Task to complete => For the entries below, the result should be an exact transcription of the lines from the one with "JDec (tr_commission_fee_per_mt_usd r));" up to and including the one with "JTime (tr_delivered_at r));", and only those.

START Given data

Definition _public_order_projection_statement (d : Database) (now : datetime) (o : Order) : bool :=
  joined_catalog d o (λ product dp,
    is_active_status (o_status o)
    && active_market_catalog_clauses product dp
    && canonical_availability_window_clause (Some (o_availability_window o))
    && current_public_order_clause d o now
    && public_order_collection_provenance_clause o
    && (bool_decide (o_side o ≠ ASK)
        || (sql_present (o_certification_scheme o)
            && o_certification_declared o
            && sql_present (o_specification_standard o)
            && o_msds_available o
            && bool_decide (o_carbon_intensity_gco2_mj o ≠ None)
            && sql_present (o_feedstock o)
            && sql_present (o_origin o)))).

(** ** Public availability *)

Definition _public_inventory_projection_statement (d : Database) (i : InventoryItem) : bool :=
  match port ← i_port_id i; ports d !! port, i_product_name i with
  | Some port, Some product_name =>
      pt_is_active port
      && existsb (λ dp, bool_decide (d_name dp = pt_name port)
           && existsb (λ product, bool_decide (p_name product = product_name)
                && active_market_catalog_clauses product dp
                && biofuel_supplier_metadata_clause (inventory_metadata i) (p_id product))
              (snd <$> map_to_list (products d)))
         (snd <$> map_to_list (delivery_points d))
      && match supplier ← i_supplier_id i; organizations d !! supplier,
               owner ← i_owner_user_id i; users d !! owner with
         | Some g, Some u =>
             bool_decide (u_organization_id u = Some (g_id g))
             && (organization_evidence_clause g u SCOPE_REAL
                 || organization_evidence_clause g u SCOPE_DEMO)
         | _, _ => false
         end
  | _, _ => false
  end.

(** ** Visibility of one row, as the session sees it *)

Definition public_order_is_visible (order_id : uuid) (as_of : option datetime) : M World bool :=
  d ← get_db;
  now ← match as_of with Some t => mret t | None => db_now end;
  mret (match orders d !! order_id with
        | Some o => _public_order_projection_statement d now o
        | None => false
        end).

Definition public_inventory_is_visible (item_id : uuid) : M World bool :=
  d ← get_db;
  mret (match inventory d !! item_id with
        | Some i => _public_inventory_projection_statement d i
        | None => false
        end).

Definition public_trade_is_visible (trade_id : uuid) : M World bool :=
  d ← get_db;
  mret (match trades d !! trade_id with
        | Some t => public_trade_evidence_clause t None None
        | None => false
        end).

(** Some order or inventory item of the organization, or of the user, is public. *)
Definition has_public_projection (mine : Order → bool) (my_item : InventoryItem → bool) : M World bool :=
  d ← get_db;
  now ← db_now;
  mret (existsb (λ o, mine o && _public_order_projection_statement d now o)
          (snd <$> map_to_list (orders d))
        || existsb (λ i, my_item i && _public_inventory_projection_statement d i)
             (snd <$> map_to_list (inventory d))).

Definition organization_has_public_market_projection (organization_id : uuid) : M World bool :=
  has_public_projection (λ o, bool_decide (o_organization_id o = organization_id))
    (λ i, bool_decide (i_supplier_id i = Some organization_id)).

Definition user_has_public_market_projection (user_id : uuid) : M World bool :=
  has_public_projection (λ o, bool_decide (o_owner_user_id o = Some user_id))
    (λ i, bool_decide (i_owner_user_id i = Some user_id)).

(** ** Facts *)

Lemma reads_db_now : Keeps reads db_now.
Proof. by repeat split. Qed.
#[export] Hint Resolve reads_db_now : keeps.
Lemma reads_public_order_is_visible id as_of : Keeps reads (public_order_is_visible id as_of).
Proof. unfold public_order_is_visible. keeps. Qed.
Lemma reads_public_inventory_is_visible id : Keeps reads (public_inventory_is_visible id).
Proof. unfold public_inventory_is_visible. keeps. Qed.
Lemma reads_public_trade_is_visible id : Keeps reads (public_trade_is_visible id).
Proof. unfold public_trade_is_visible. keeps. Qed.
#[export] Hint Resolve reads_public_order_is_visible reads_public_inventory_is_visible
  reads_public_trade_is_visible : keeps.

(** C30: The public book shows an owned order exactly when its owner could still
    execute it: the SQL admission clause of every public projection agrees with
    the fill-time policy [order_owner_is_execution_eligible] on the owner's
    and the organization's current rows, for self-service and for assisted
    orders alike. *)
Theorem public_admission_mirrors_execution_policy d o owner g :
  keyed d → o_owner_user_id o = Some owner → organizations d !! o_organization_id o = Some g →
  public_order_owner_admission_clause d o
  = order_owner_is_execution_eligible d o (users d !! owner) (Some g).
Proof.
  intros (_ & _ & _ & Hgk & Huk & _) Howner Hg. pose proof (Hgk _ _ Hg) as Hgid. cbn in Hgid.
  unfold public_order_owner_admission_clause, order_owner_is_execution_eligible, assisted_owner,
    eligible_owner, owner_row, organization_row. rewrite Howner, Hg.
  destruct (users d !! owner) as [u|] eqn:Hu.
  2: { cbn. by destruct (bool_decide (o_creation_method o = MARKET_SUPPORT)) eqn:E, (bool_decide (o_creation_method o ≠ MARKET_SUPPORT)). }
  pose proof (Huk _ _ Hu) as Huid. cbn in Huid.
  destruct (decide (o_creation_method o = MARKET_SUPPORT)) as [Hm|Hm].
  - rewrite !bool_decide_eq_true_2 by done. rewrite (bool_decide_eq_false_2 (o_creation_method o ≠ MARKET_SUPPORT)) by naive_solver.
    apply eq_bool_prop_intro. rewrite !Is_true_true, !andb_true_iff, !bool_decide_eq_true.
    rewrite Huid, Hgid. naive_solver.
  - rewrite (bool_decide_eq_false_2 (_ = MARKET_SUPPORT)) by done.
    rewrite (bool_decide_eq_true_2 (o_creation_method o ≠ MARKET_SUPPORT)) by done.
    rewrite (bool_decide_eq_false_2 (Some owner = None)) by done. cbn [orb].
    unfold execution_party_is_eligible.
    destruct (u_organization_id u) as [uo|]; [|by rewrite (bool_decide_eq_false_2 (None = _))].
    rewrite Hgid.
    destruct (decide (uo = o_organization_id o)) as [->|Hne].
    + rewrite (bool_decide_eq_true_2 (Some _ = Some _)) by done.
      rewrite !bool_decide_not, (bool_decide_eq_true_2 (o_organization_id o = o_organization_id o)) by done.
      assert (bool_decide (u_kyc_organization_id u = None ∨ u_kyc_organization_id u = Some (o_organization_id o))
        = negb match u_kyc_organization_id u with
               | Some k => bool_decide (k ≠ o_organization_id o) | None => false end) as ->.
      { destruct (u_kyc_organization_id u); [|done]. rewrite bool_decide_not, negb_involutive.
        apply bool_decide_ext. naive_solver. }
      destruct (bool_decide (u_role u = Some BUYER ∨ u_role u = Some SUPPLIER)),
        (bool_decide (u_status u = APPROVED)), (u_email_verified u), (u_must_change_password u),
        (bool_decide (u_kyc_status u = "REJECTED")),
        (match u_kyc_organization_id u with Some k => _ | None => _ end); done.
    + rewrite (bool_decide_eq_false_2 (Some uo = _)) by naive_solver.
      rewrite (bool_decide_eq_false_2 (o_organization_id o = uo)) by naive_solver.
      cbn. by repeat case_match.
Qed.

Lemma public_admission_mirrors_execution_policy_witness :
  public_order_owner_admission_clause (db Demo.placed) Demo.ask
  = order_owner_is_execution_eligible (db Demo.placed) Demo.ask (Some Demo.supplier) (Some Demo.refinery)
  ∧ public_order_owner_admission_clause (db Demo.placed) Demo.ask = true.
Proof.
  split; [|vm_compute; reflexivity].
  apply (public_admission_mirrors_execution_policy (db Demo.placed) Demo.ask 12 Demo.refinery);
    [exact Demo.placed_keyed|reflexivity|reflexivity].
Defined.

END Given data
START Given data

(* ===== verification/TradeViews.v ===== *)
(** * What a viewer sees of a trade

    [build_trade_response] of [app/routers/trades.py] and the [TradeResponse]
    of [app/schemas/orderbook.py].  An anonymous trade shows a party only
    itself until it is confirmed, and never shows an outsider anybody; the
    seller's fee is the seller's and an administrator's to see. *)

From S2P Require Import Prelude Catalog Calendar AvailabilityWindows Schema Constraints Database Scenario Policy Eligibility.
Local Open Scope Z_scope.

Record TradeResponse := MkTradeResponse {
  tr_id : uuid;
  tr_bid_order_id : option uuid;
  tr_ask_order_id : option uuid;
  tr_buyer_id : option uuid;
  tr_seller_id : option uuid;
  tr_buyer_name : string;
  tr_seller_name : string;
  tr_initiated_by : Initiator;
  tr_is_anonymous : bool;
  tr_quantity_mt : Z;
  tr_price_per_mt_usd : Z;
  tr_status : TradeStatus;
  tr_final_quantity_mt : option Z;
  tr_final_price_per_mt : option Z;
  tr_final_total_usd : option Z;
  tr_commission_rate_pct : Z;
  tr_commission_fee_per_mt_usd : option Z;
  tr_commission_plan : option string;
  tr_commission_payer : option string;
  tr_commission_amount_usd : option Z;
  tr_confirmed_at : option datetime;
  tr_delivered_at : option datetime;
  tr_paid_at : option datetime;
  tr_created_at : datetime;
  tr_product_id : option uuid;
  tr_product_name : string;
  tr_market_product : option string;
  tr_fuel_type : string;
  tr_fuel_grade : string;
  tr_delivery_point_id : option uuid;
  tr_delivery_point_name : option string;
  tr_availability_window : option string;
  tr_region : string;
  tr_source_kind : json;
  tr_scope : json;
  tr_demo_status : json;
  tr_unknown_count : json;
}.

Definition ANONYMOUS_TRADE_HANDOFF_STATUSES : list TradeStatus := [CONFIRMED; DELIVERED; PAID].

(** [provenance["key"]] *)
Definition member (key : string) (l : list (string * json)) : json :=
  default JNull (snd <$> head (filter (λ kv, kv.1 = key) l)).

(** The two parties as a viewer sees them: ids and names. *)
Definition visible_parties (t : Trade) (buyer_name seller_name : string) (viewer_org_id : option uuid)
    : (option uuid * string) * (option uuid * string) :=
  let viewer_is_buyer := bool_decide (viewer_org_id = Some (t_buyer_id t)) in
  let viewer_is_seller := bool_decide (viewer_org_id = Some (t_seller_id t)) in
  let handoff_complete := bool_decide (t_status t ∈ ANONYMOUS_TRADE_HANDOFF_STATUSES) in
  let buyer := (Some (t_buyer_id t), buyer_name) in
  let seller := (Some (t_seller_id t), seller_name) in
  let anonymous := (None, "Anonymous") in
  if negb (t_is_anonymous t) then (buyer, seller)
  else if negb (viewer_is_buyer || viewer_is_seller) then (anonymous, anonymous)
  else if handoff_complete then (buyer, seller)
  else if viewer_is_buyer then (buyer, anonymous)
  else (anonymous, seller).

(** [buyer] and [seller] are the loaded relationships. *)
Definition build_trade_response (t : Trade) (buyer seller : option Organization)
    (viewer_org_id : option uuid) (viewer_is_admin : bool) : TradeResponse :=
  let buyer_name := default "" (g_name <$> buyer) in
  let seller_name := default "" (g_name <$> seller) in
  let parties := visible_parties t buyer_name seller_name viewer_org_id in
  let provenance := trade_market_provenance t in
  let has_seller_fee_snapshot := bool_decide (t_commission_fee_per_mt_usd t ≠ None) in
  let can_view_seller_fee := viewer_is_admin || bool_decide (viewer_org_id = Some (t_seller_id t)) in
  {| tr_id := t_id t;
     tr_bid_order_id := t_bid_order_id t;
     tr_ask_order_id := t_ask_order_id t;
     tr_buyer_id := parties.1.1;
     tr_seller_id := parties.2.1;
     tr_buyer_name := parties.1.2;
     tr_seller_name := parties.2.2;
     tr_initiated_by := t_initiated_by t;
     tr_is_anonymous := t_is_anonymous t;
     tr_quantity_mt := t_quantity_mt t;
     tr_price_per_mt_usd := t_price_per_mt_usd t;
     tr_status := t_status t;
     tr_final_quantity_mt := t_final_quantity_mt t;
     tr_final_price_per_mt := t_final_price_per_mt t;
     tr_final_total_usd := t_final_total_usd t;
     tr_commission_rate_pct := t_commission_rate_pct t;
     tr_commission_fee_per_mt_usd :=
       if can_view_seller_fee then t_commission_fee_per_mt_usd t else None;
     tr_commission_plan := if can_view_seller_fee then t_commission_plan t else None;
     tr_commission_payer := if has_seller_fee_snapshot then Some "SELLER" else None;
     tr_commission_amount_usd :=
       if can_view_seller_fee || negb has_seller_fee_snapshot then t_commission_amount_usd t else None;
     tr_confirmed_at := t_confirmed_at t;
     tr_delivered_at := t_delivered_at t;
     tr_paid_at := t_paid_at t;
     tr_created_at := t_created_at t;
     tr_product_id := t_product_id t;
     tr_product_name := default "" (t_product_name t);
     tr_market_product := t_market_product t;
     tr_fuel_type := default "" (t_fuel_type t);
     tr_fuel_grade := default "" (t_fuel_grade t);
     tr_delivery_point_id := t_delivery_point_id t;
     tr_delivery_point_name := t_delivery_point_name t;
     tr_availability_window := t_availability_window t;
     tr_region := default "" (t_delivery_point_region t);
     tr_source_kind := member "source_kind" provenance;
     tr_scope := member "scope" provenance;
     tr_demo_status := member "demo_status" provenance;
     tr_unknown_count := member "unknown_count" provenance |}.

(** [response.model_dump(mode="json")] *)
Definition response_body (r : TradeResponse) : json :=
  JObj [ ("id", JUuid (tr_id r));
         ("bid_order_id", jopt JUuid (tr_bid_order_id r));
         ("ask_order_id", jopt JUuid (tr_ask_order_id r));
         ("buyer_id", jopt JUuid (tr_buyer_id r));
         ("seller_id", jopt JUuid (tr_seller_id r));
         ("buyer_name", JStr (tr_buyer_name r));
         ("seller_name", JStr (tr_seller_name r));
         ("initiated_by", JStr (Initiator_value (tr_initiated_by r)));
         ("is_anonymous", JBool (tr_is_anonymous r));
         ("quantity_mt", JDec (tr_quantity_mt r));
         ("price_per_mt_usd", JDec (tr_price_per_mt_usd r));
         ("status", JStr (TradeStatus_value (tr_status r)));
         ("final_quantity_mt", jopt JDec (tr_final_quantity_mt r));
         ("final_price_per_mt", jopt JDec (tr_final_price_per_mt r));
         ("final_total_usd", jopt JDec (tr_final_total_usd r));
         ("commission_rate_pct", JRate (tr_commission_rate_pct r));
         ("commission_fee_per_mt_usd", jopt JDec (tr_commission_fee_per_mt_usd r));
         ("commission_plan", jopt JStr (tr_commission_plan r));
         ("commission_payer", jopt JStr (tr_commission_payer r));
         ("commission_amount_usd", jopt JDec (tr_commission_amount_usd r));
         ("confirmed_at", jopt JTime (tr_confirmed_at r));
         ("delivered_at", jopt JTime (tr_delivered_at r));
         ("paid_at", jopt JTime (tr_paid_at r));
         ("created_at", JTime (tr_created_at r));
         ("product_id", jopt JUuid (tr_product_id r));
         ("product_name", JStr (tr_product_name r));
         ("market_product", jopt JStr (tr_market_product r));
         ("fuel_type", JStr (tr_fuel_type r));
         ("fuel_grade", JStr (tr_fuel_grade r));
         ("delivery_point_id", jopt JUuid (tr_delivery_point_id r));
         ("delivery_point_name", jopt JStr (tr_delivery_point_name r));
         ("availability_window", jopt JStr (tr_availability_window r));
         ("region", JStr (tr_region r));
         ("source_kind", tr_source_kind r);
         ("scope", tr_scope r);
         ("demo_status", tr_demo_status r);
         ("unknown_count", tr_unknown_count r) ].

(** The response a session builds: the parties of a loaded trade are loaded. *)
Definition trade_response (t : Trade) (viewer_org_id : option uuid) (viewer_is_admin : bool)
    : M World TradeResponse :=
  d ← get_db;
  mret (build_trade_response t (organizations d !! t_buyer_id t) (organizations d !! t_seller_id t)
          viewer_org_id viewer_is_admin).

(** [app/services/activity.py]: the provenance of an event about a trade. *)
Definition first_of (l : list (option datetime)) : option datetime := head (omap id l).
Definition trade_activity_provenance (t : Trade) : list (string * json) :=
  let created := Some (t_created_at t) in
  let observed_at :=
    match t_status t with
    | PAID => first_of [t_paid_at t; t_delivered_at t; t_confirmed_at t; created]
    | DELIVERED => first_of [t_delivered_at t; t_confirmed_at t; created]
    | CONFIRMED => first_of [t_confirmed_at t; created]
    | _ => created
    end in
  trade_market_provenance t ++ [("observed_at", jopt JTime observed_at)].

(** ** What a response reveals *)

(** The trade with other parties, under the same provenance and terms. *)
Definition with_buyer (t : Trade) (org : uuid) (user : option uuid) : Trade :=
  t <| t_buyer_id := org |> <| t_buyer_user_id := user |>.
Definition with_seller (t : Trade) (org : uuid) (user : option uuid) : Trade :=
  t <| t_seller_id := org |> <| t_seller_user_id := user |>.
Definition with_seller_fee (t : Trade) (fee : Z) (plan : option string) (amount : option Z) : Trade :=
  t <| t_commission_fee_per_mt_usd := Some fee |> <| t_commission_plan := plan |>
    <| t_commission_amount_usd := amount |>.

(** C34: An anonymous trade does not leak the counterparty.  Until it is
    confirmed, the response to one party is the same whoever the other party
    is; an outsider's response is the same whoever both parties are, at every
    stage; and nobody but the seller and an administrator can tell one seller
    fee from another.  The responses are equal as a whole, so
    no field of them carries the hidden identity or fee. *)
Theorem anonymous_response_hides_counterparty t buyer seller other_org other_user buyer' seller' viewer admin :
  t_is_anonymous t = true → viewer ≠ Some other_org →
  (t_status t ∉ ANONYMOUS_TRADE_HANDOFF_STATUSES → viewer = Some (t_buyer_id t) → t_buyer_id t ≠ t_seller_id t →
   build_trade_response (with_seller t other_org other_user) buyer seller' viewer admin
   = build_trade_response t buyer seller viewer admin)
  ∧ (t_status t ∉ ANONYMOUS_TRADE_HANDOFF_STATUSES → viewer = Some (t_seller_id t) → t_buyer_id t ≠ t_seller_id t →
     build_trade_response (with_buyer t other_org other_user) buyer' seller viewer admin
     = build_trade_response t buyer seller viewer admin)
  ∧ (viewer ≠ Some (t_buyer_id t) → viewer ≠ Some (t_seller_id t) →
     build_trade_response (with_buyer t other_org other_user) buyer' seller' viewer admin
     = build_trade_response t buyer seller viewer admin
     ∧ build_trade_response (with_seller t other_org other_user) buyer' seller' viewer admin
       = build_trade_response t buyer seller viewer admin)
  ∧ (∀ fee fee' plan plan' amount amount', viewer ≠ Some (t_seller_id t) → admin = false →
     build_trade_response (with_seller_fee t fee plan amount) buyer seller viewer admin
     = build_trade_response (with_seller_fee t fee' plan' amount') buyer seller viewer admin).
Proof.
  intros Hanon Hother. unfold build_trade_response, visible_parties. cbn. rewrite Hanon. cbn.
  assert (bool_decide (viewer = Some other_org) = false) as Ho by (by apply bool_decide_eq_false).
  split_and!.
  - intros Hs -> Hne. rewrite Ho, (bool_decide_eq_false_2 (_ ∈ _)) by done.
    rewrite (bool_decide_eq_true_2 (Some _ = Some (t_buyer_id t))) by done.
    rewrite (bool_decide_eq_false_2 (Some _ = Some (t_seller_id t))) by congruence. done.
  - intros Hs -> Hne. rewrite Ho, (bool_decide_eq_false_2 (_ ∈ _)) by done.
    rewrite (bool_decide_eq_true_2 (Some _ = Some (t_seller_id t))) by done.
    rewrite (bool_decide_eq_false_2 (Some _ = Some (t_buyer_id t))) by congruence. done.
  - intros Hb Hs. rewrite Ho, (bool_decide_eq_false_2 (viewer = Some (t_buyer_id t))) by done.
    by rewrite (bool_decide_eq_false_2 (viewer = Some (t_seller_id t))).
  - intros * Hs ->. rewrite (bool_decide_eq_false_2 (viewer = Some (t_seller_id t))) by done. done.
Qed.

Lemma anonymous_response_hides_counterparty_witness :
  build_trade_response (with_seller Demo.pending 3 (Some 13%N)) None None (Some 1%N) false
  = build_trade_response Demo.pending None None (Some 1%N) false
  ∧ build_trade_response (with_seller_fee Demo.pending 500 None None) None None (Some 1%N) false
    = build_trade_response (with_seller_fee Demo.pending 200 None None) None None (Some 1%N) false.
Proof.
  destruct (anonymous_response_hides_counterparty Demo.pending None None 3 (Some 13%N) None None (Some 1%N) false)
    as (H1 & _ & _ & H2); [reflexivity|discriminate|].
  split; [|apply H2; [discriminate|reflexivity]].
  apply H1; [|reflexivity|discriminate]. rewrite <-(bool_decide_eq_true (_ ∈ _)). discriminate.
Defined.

END Given data

Response box =>
         ("commission_fee_per_mt_usd", jopt JDec (tr_commission_fee_per_mt_usd r));
         ("commission_plan", jopt JStr (tr_commission_plan r));
         ("commission_payer", jopt JStr (tr_commission_payer r));
         ("commission_amount_usd", jopt JDec (tr_commission_amount_usd r));
         ("confirmed_at", jopt JTime (tr_confirmed_at r));
         ("delivered_at", jopt JTime (tr_delivered_at r));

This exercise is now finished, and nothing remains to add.